The better the story, the more promise it holds, groups rally and a sort of collective effervescence grows. Businesses and people get that FOMO (fear of missing out) fervour resulting in a cascading effect. This also feeds into our overweight potential gains in the short term and underweight the potential losses.
As I’ve written before, we have this tendency to think technology solves problems, especially complex ones. It does not. Never has. Technologies are levers, tools we use. Humans solve problems. Today we have arrived at a view that AI will solve our problems. Currently, this is nought but wishful thinking. AI has helped with some problems, but not the big ones. Yet.
We have today, collectively imagined a digital reality that has matched our desires rather than our needs and capabilities. Consider that the metaverse arrived during the pandemic, a time when we lived in restricted physical spaces.
Many technologists will say they explicitly reject religion, yet unconsciously recreate religious structures and narratives. Which also explains why tech hype cycles are remarkably resistant to to evidence that may be contrary.

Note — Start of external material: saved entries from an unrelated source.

Lemma snapshot_in_range e x u :
  ensure_transaction_snapshot e x = Ok u ↔ retained_floor e ≤ x_read_ts x ≤ last_applied e.
Proof.
  unfold ensure_transaction_snapshot. rewrite result_bind_Ok. setoid_rewrite ensure_Ok. split.
  - intros (u' & H1 & H2). bool_prop. lia.
  - intros [H1 H2]. exists tt. split; apply negb_true_iff, Z.ltb_ge; lia.
Qed.

Lemma read_key_frame e e' x k :
  frame e e' → retained_floor e' ≤ x_read_ts x ≤ last_applied e → read_key e' x k = read_key e x k.
Proof.
  intros Hf Hts. rewrite !read_key_row_at. destruct (Txn.overlay x k); [done|]. by apply Hf.
Qed.

(** C13: snapshot isolation, reader side.  Whatever happens to the engine after
    a transaction read something, as long as vacuum keeps its snapshot, the
    transaction reads the same again: a point read and a table scan return
    the same rows after any number of commits, no-ops, vacuums and
    snapshot restores. *)
Theorem snapshot_reads_stable e e' x :
  engine_wf e → engine_steps e e' → retained_floor e' ≤ x_read_ts x →
  (∀ t pk r, get e x t pk = Ok r → get e' x t pk = Ok r)
  ∧ (∀ t rows, scan_table e x t = Ok rows → scan_table e' x t = Ok rows).
Proof.
  intros Hwf Hs Hfl. pose proof (steps_frame _ _ Hwf Hs) as Hf.
  pose proof (fr_last _ _ Hf). split.
  - intros t pk r (u & Hsn%snapshot_in_range & Hx)%result_bind_Ok.
    apply result_bind_Ok in Hx as (u1 & Hpk & (k & Hk & <-%Ok_inj)%result_bind_Ok).
    unfold get. rewrite (proj2 (snapshot_in_range e' x tt)) by lia. cbn [mbind result_bind].
    apply result_bind_Ok in Hpk as (tb & Htb & Hpk). unfold validate_primary_key.
    rewrite (table_for_transaction_frame _ _ _ _ _ Hf Htb). cbn [mbind result_bind] in *. rewrite Hpk. cbn [mbind result_bind].
    rewrite Hk. cbn [mbind result_bind]. f_equal. apply read_key_frame; [done|lia].
  - intros t rows (u & Hsn%snapshot_in_range & (tb & Htb & <-%Ok_inj)%result_bind_Ok)%result_bind_Ok.
    unfold scan_table. rewrite (proj2 (snapshot_in_range e' x tt)) by lia. cbn [mbind result_bind].
    rewrite (table_for_transaction_frame _ _ _ _ _ Hf Htb). cbn [mbind result_bind]. f_equal.
    assert (∀ k, read_key e' x k = read_key e x k) as Hread by (intros; apply read_key_frame; [done|lia]).
    rewrite (omap_pointwise _ (read_key e x)) by done. apply scan_ext. intros k Hk. rewrite (scan_keys e x t k Hk). apply scan_keys. by rewrite Hread.
Qed.

(** ** Index scans *)

Lemma elem_of_index_hits e id t vb ts k :
  k ∈ index_hits e id t vb ts ↔
  k_table_id k = t ∧ entry_at e {| s_index_id := id; s_value := vb; s_primary_key := k_primary_key k |} ts = true.
Proof.
  unfold index_hits. rewrite elem_of_list_to_set, list_elem_of_omap. split.
  - intros ([sk vs] & Hin%elem_of_btree_map_iter & Hx).
    destruct ((s_index_id sk =? id) && bool_decide (s_value sk = vb) && visible_secondary vs ts) eqn:Hb; [|done].
    injection Hx as <-. bool_prop. cbn. split; [done|].
    replace (mkSecondaryKey id vb (s_primary_key sk)) with sk by (destruct sk; cbn in *; congruence).
    unfold entry_at, at_ts. by rewrite Hin.
  - intros [Ht He]. unfold entry_at, at_ts in He. set (sk := mkSecondaryKey id vb (k_primary_key k)) in *.
    destruct (secondary e !! sk) as [vs|] eqn:Hs; [|done]. exists (sk, vs).
    split; [by apply elem_of_btree_map_iter|]. cbn. rewrite Z.eqb_refl, bool_decide_true by done. cbn.
    unfold visible_secondary. unfold newest in He. cbn in He. destruct (List.find _ vs) as [v|]; [|done].
    rewrite He. f_equal. destruct k. cbn in *. congruence.
Qed.

Definition matching (f : LogicalKey → option Row) (i : IndexMeta) (v : Value) (k : LogicalKey) : option Row :=
  row ← f k; if row_matches i v row then Some row else None.

(** A row that matches is found through the index or in the overlay. *)
Lemma scan_secondary_keys e x i v k :
  engine_wf e → indexes (catalog e) !! i_id i = Some i → x_read_ts x = last_applied e →
  is_null v = false → is_Some (matching (read_key e x) i v k) →
  k ∈ index_hits e (i_id i) (i_table_id i) (encode_ordered v) (x_read_ts x) ∪ keys_of_writes x (i_table_id i)
  ↔ k_table_id k = i_table_id i.
Proof.
  intros Hwf Hi Hts Hv [row Hrow]. unfold matching in Hrow. apply bind_Some in Hrow as (row' & Hrow & Hm).
  destruct (row_matches i v row') eqn:Hmatch; [|done]. apply bool_decide_eq_true in Hmatch.
  unfold keys_of_writes. rewrite elem_of_union, elem_of_index_hits, elem_of_filter, elem_of_dom.
  rewrite read_key_row_at in Hrow. unfold Txn.overlay in Hrow.
  destruct (x_writes x !! k) as [w|] eqn:Hw; cbn in Hrow; [naive_solver|].
  split; [naive_solver|]. intros Ht. left. split; [done|].
  destruct (ew_indexes _ Hwf _ _ Hi) as (created & Hc & Hspec). pose proof (ew_floor _ Hwf).
  apply (Hspec (x_read_ts x) (encode_ordered v) (k_primary_key k)); [lia|lia|].
  exists v. split; [|done]. rewrite <- Ht. destruct k. cbn in *. rewrite Hrow. cbn. rewrite Hmatch. cbn. by rewrite Hv.
Qed.

(** What an index scan returns where the table scan succeeds. *)
Lemma scan_secondary_filter e x i v all :
  engine_wf e → indexes (catalog e) !! i_id i = Some i → x_read_ts x = last_applied e → is_null v = false →
  scan_table e x (i_table_id i) = Ok all →
  scan_secondary e x (i_id i) v = (_ ← core (encode_value v); Ok (List.filter (row_matches i v) all)).
Proof.
  intros Hwf Hi Hts Hv (u & Hsn & (tb & _ & <-%Ok_inj)%result_bind_Ok)%result_bind_Ok.
  unfold scan_secondary. rewrite Hsn. cbn [mbind result_bind]. unfold Cat.index. rewrite Hi. cbn [ok_or mbind result_bind].
  rewrite Hv. destruct (core (encode_value v)); [|done]. cbn [mbind result_bind]. f_equal.
  rewrite !filter_omap. apply scan_ext. intros k Hk.
  rewrite (scan_secondary_keys e x i v k) by done. symmetry. apply scan_keys.
  destruct Hk as [row Hrow]. apply bind_Some in Hrow as (row' & Hrow & _). eauto.
Qed.

(** C14: an index scan is complete and exact.  For a transaction that reads the
    latest state, and an index of the catalog, the equality scan through the
    index returns exactly the rows, in primary-key order, that a scan of the
    whole table filtered on the indexed column returns; for NULL it returns
    nothing. *)
Theorem scan_secondary_equals_filter e x i v rows :
  engine_wf e → indexes (catalog e) !! i_id i = Some i → x_read_ts x = last_applied e →
  scan_secondary e x (i_id i) v = Ok rows →
  if is_null v then rows = []
  else ∃ all, scan_table e x (i_table_id i) = Ok all ∧ rows = List.filter (row_matches i v) all.
Proof.
  intros Hwf Hi Hts Hs. pose proof Hs as (u & Hsn & (i' & Hi'%ok_or_Ok & Hx)%result_bind_Ok)%result_bind_Ok.
  unfold Cat.index in Hi'. rewrite Hi in Hi'. injection Hi' as <-.
  destruct (is_null v) eqn:Hv; [by apply Ok_inj in Hx|]. clear Hx.
  destruct (cat_indexes _ (ew_catalog _ Hwf) _ _ Hi) as (_ & _ & _ & tb & Htb & _).
  assert (∃ all, scan_table e x (i_table_id i) = Ok all) as [all Hall].
  { unfold scan_table, table_for_transaction, Cat.table. rewrite Hsn, Htb. cbn [mbind result_bind].
    destruct (Txn.staged_table x (i_table_id i)); by eexists. }
  exists all. split; [done|]. rewrite (scan_secondary_filter e x i v all) in Hs by done.
  by apply result_bind_Ok in Hs as (b & _ & <-%Ok_inj).
Qed.

(** A snapshot of any reachable engine restores to exactly that engine:
    all validation of [from_snapshot] passes and rows, index entries, client
    records, catalog, indexes and statistics come back unchanged. *)
Theorem engine_snapshot_roundtrip e :
  engine_steps Engine_default e → from_snapshot (snapshot e) = Ok e.
Proof. intros Hs. apply from_snapshot_snapshot. eapply steps_wf; [apply default_wf|done]. Qed.

(** ** The overlay of a transaction *)

(** [x] with one write more, under [k]. *)
Definition with_write (x : Transaction) (k : LogicalKey) (w : TxnWrite) : Transaction :=
  mkTransaction (x_id x) (x_read_ts x) (x_schema_epoch x) (<[k := w]> (x_writes x)) (x_catalog_mutations x).

(** Staging [m] under [k] is all that happened from [x] to [x']. *)
Definition stages (e : Engine) (x x' : Transaction) (k : LogicalKey) (m : Mutation) : Prop :=
  (∃ w, logical_key w = Ok k ∧ w_mutation w = m ∧ x' = with_write x k w)
  ∧ read_key e x' k = new_row_of m ∧ (∀ k', k' ≠ k → read_key e x' k' = read_key e x k').

Lemma stage_write_stages e x w x' :
  Txn.stage_write x w = Ok x' → ∃ k, logical_key w = Ok k ∧ stages e x x' k (w_mutation w).
Proof.
  intros (k & Hk & <-%Ok_inj)%result_bind_Ok. exists k. split; [done|]. split_and!; [by exists w| |].
  - rewrite read_key_row_at. unfold Txn.overlay. cbn. by rewrite lookup_insert_eq.
  - intros k' Hne. rewrite !read_key_row_at. unfold Txn.overlay. cbn. by rewrite lookup_insert_ne.
Qed.

Lemma get_read_key e x t pk r :
  get e x t pk = Ok r → ∃ k, Key.new t pk = Ok k ∧ r = read_key e x k.
Proof.
  intros (u & _ & (u1 & _ & (k & Hk & <-%Ok_inj)%result_bind_Ok)%result_bind_Ok)%result_bind_Ok. eauto.
Qed.

Lemma get_missing e x t pk :
  get e x t pk = Ok None → ∃ k, Key.new t pk = Ok k ∧ ¬ is_Some (read_key e x k).
Proof. intros (k & Hk & Hr)%get_read_key. exists k. rewrite <- Hr. split; [done|by intros [? ?]]. Qed.

(** The four statements that stage row changes. *)
Inductive Dml : Type :=
| DInsert (table_id : Z) (row : Row)
| DUpsert (table_id : Z) (row : Row)
| DUpdate (table_id : Z) (pk : Value) (row : Row)
| DDelete (table_id : Z) (pk : Value).

Definition run_dml (e : Engine) (x : Transaction) (d : Dml) : result EngineError (Transaction * bool) :=
  match d with
  | DInsert t row => x' ← insert_row e x t row; Ok (x', true)
  | DUpsert t row => x' ← upsert e x t row; Ok (x', true)
  | DUpdate t pk row => update e x t pk row
  | DDelete t pk => delete_row e x t pk
  end.

(** What a statement requires of the row it finds, and the mutation it stages. *)
Definition dml_mutation (d : Dml) : Mutation :=
  match d with DInsert _ row | DUpsert _ row | DUpdate _ _ row => Put row | DDelete _ _ => Delete end.

Definition dml_expects (d : Dml) (found : option Row) : Prop :=
  match d with
  | DInsert _ _ => found = None
  | DUpsert _ _ => True
  | DUpdate _ _ _ | DDelete _ _ => is_Some found
  end.

(** The key a statement addresses. *)
Definition dml_key (e : Engine) (x : Transaction) (d : Dml) (k : LogicalKey) : Prop :=
  match d with
  | DInsert t row | DUpsert t row => ∃ pk, validate_row e x t row = Ok pk ∧ Key.new t pk = Ok k
  | DUpdate t pk _ | DDelete t pk => Key.new t pk = Ok k
  end.

Lemma get_then_stage e x t pk r m x' :
  get e x t pk = Ok r → Txn.stage_write x (mkTxnWrite t pk m) = Ok x' →
  ∃ k, Key.new t pk = Ok k ∧ r = read_key e x k ∧ stages e x x' k m.
Proof.
  intros (k & Hk & ->)%get_read_key (k' & Hk' & Hs)%(stage_write_stages e).
  unfold logical_key in Hk'. cbn in Hk', Hs. rewrite Hk in Hk'. apply Ok_inj in Hk' as <-. eauto.
Qed.

(** C30: a transaction reads its own writes.  A statement that reports a change
    staged exactly one write, the new row or the deletion, under the key it
    addresses, and the transaction is otherwise the one before: INSERT only when
    the transaction saw no row there, UPDATE and DELETE only when it saw one.
    Afterwards the transaction reads the new row (or none) under that key and
    the same as before under every other.  A statement that reports no change is
    an UPDATE or DELETE of a row the transaction does not see, and changed
    nothing. *)
Theorem dml_read_your_writes e x d x' changed :
  run_dml e x d = Ok (x', changed) →
  if changed then
    ∃ k, dml_key e x d k ∧ dml_expects d (read_key e x k) ∧ stages e x x' k (dml_mutation d)
  else x' = x ∧ ∃ k, dml_key e x d k ∧ ¬ dml_expects d (read_key e x k).
Proof.
  destruct d as [t row|t row|t pk row|t pk]; cbn [run_dml dml_mutation dml_expects dml_key].
  - intros (x1 & Hx & [= <- <-]%Ok_inj)%result_bind_Ok.
    apply result_bind_Ok in Hx as (pk & Hpk & Hx). apply result_bind_Ok in Hx as (o & Hg & Hx).
    apply result_bind_Ok in Hx as (u & Hn%ensure_Ok & Hx). bool_prop. apply eq_None_not_Some in Hn.
    destruct (get_then_stage _ _ _ _ _ _ _ Hg Hx) as (k & Hk & Ho & Hs). rewrite Ho in Hn. eauto 10.
  - intros (x1 & Hx & [= <- <-]%Ok_inj)%result_bind_Ok.
    apply result_bind_Ok in Hx as (pk & Hpk & Hx). apply (stage_write_stages e) in Hx as (k & Hk & Hs). eauto 10.
  - intros (o & Hg & Hx)%result_bind_Ok. destruct o as [old|]; [|apply Ok_inj in Hx as [= <- <-]; split; [done|by eapply get_missing]].
    apply result_bind_Ok in Hx as (rk & _ & Hx). apply result_bind_Ok in Hx as (u & _ & Hx).
    apply result_bind_Ok in Hx as (x1 & Hx & [= <- <-]%Ok_inj).
    destruct (get_then_stage _ _ _ _ _ _ _ Hg Hx) as (k & Hk & Ho & Hs). exists k. rewrite <- Ho. eauto.
  - intros (o & Hg & Hx)%result_bind_Ok. destruct o as [old|]; [|apply Ok_inj in Hx as [= <- <-]; split; [done|by eapply get_missing]].
    apply result_bind_Ok in Hx as (x1 & Hx & [= <- <-]%Ok_inj).
    destruct (get_then_stage _ _ _ _ _ _ _ Hg Hx) as (k & Hk & Ho & Hs). exists k. rewrite <- Ho. eauto.
Qed.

They’re live more in the realm of faith than empirical evaluation. Indeed, like conspiracy theories, they reject such criticisms.
We might say that religion and technologies address the fundamental human needs for making sense of complex and uncertain realities. Create social bonds and shared identities, establish moral frameworks and narratives of purpose while transcending our biological limitations and fears of mortality.
But we should not be disillusioned with this comparison. What we are likely to find, as we have with many technologies, is that while a utopia will not arrive, we will use technologies to enhance our humanity, rather than replace it.
We should not abandon technological innovation even though there are these parallels with religions. Instead, this gives us a framework and approach to increase our curiosity with technologies. It helps us to recognise when we are participating in rituals of faith and desires rather than reasoned evaluation.
We might better see that technologies are neither saviour nor demon, but rather an extension of our deeply human desire to create meaning and connection, to push our societies forward with greater rationality.
Rather than seeing technologies through a prophetic lens like technological oracles, but as our collective abilities, an incremental process of solving problems and challenges while being grounded in what it means to be human.